Commodity markets witnessed sharp volatility on Monday, March 9, as energy prices surged while precious metals and some base metals declined amid escalating geopolitical tensions in the Middle East.

On the Multi Commodity Exchange (MCX), silver was trading at Rs 262,675 per kg, down Rs 5,610 or 2.09%, while gold futures were at Rs 160,300 per 10 grams, falling Rs 1,334 or 0.83% during the session. The decline in precious metals came despite global uncertainty, reflecting profit booking and strength in the US dollar.

Among base metals, copper futures slipped 1.22% to Rs 1,182.65, declining Rs 14.55 during the session. Meanwhile, zinc showed marginal strength, rising 0.17% to Rs 324.40, while aluminium gained 2.66% to Rs 348.95.

Crude oil and natural gas surge sharply

Energy commodities recorded the biggest gains in the session. Crude oil futures jumped nearly 18% to Rs 9,868, gaining Rs 1,505 as global supply concerns intensified.

Natural gas also surged 8.90% to Rs 321.9, rising Rs 26.3 during the session as fears of supply disruptions supported prices.

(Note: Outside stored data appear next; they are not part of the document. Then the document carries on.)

Lemma gargs_show ws rs rest : Forall redir_ok rs -> follow [124; 41; 38; 59] rest = true ->
  forall w n i, (length ws <= n)%nat -> (i + length ws < MAXARGS - 1)%nat ->
  gargs (S n) i (TW w :: (TW <$> ws) ++ (rs ≫= redir_tk) ++ rest) = Some (w :: ws, rs, rest).
Proof.
  intros F Hr. assert (Stop : forall n i, gargs n i rest = Some ([], [], rest)).
  { intros n i. destruct (follow_cases _ _ Hr) as [->|(k & ts & -> & Hk)]; [by destruct n|]. cbn in Hk.
    repeat (destruct Hk as [<-|Hk]; [by destruct n|]). done. }
  induction ws as [|v ws IH]; intros w n i Hn Hi; cbn [length] in *; cbn [gargs fmap list_fmap app].
  - rewrite (proj2 (Nat.leb_gt _ _)) by lia. rewrite gredirs_show by done. cbn [mbind option_bind]. rewrite Stop. cbn. by rewrite app_nil_r.
  - rewrite (proj2 (Nat.leb_gt _ _)) by lia. cbn [gredirs mbind option_bind]. destruct n as [|n]; [lia|]. rewrite (IH v n (S i)) by lia. done.
Qed.

Lemma gsimple_show ws rs rest : (length ws < MAXARGS)%nat -> Forall redir_ok rs -> follow [124; 41; 38; 59] rest = true ->
  gsimple ((TW <$> ws) ++ (rs ≫= redir_tk) ++ rest) = Some (wrap (CExec ws) rs, rest).
Proof.
  intros Hw F Hr. unfold gsimple. destruct ws as [|w ws].
  - cbn [fmap list_fmap app]. rewrite gredirs_show by done. cbn [mbind option_bind].
    destruct (follow_cases _ _ Hr) as [->|(k & ts & -> & Hk)]; [cbn; by rewrite app_nil_r|]. cbn in Hk.
    repeat (destruct Hk as [<-|Hk]; [cbn; by rewrite app_nil_r|]). done.
  - cbn [fmap list_fmap app gredirs mbind option_bind length]. cbn [length] in Hw.
    rewrite (gargs_show ws rs rest F Hr) by (rewrite ?length_app, ?length_fmap; lia). done.
Qed.

(** A printed command is read back by each of the grammar's functions, with the fuel
    [parser_ok] asks for. *)
Definition pr (lev : nat) (c : cmd) : list tk := enclose lev c (body c).
Arguments pr : simpl never.
Definition reads_exec (c : cmd) : Prop := forall rs rest n, Forall redir_ok rs -> follow [124; 41; 38; 59] rest = true ->
  (4 * length (pr 3 c) + 2 <= n)%nat -> gexec n (pr 3 c ++ (rs ≫= redir_tk) ++ rest) = Some (wrap c rs, rest).
Definition reads_pipe (c : cmd) : Prop := forall rest n, follow [41; 38; 59] rest = true ->
  (4 * length (pr 2 c) + 3 <= n)%nat -> gpipe n (pr 2 c ++ rest) = Some (c, rest).
Definition reads_back (c : cmd) : Prop := forall rest n, follow [41; 38; 59] rest = true -> (4 * length (pr 1 c) + 3 <= n)%nat ->
  exists d ts, gpipe n (pr 1 c ++ rest) = Some (d, ts) /\ gback (length ts) d ts = gback (length rest) c rest.
Definition reads_line (c : cmd) : Prop := forall rest n, follow [41] rest = true ->
  (4 * length (body c) + 4 <= n)%nat -> gline n (body c ++ rest) = Some (c, rest).

Lemma follow_sub ks ks' ts : (forall k, In k ks -> In k ks') -> follow ks ts = true -> follow ks' ts = true.
Proof.
  intros H. destruct ts as [|[w|k] ts]; cbn; [done..|]. rewrite !existsb_exists. intros (x & Hx & E). exists x. auto.
Qed.

Ltac sub := eapply follow_sub; [|eassumption]; cbn; tauto.

Lemma gexec_simple n ts : match ts with TS k :: _ => (k =? 40) = false | _ => True end -> gexec (S n) ts = gsimple ts.
Proof. intros H. cbn [gexec]. destruct ts as [|[w|k] ts]; [done..|]. by rewrite H. Qed.

Lemma exec_of_line c : (level c < 3)%nat -> reads_line c -> reads_exec c.
Proof.
  intros Hl R rs rest n F Hr. unfold pr, enclose. rewrite (proj2 (Nat.ltb_lt _ _) Hl). cbn [length]. rewrite length_app. cbn [length]. intros Hn.
  destruct n as [|[|n]]; [lia..|]. cbn [app gexec gblock Z.eqb Pos.eqb]. rewrite <- !app_assoc. rewrite (R _ n) by (done || lia).
  cbn [mbind option_bind app Z.eqb Pos.eqb]. by rewrite gredirs_show.
Qed.

Lemma pipe_of_exec c : level c <> 2%nat -> reads_exec c -> reads_pipe c.
Proof.
  intros Hl R rest n Hr Hn. assert (E : pr 2 c = pr 3 c).
  { unfold pr, enclose. destruct c; cbn in *; done. }
  rewrite E in *. destruct n as [|n]; [lia|]. cbn [gpipe]. pose proof (R [] rest n ltac:(done) ltac:(sub) ltac:(lia)) as G. cbn [mbind list_bind app] in G.
  rewrite G. cbn [mbind option_bind wrap]. destruct (follow_cases _ _ Hr) as [->|(k & ts & -> & Hk)]; [done|]. cbn in Hk.
  repeat (destruct Hk as [<-|Hk]; [done|]). done.
Qed.

Lemma back_of_pipe c : level c <> 1%nat -> reads_pipe c -> reads_back c.
Proof.
  intros Hl R rest n Hr Hn. assert (E : pr 1 c = pr 2 c).
  { unfold pr, enclose. destruct c; cbn in *; done. }
  rewrite E in *. exists c, rest. split; [|done]. by apply R.
Qed.

Lemma line_of_back c : level c <> 0%nat -> reads_back c -> reads_line c.
Proof.
  intros Hl R rest n Hr Hn. assert (E : pr 1 c = body c).
  { unfold pr, enclose. destruct c; cbn in *; done. }
  rewrite <- E in *. destruct n as [|n]; [lia|]. destruct (R rest n ltac:(sub) ltac:(lia)) as (d & ts & G & B).
  cbn [gline]. rewrite G. cbn [mbind option_bind]. rewrite B. destruct (follow_cases _ _ Hr) as [->|(k & r & -> & Hk)]; [done|]. cbn in Hk.
  destruct Hk as [<-|[]]. done.
Qed.

Lemma reads_redir c w m d : redir_ok (w, m, d) -> reads_exec c -> reads_exec (CRedir c w m d).
Proof.
  intros Hm R rs rest n F Hr. change (pr 3 (CRedir c w m d)) with (pr 3 c ++ redir_tk (w, m, d)). rewrite length_app. intros Hn.
  rewrite <- app_assoc. rewrite (app_assoc (redir_tk _)). change (redir_tk (w, m, d) ++ (rs ≫= redir_tk)) with (((w, m, d) :: rs) ≫= redir_tk).
  apply R; [by constructor|done|lia].
Qed.

Lemma reads_exec_simple ws : (length ws < MAXARGS)%nat -> reads_exec (CExec ws).
Proof.
  intros Hw rs rest n F Hr Hn. change (pr 3 (CExec ws)) with (TW <$> ws) in *. destruct n as [|n]; [lia|].
  rewrite gexec_simple; [by apply gsimple_show|]. destruct ws as [|w ws]; [|done]. cbn [fmap list_fmap app]. destruct rs as [|[[w m] d] rs].
  - cbn. destruct (follow_cases _ _ Hr) as [->|(k & r & -> & Hk)]; [done|]. cbn in Hk. repeat (destruct Hk as [<-|Hk]; [done|]). done.
  - cbn. by destruct (m =? O_RDONLY).
Qed.

Lemma reads_cpipe l r : reads_exec l -> reads_pipe r -> reads_pipe (CPipe l r).
Proof.
  intros Rl Rr rest n Hr. change (pr 2 (CPipe l r)) with (pr 3 l ++ TS 124 :: pr 2 r). rewrite length_app. cbn [length]. intros Hn.
  destruct n as [|n]; [lia|]. cbn [gpipe]. rewrite <- app_assoc. pose proof (Rl [] ((TS 124 :: pr 2 r) ++ rest) n ltac:(done) ltac:(done) ltac:(lia)) as G.
  cbn [mbind list_bind app] in G. cbn [app]. rewrite G. cbn [mbind option_bind wrap Z.eqb Pos.eqb]. by rewrite Rr by (done || lia).
Qed.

Geopolitical tensions driving commodity moves

The sharp rally in energy prices follows rising tensions in West Asia, which have raised concerns over disruptions to global oil and LNG supply routes. The Strait of Hormuz, a key shipping corridor for global oil exports, has become a major focus for markets as any disruption in this route could significantly affect global energy supply.

The surge in crude oil prices has also fueled inflation concerns globally, putting pressure on other asset classes including equities and precious metals.

While gold typically benefits from geopolitical risks, the current rally in energy prices and the strengthening US dollar have weighed on bullion prices in the short term. Market participants are also closely monitoring central bank policies and global economic growth outlook amid the volatile commodity environment.

Commodity markets are expected to remain highly sensitive to geopolitical developments and supply disruptions in the coming sessions.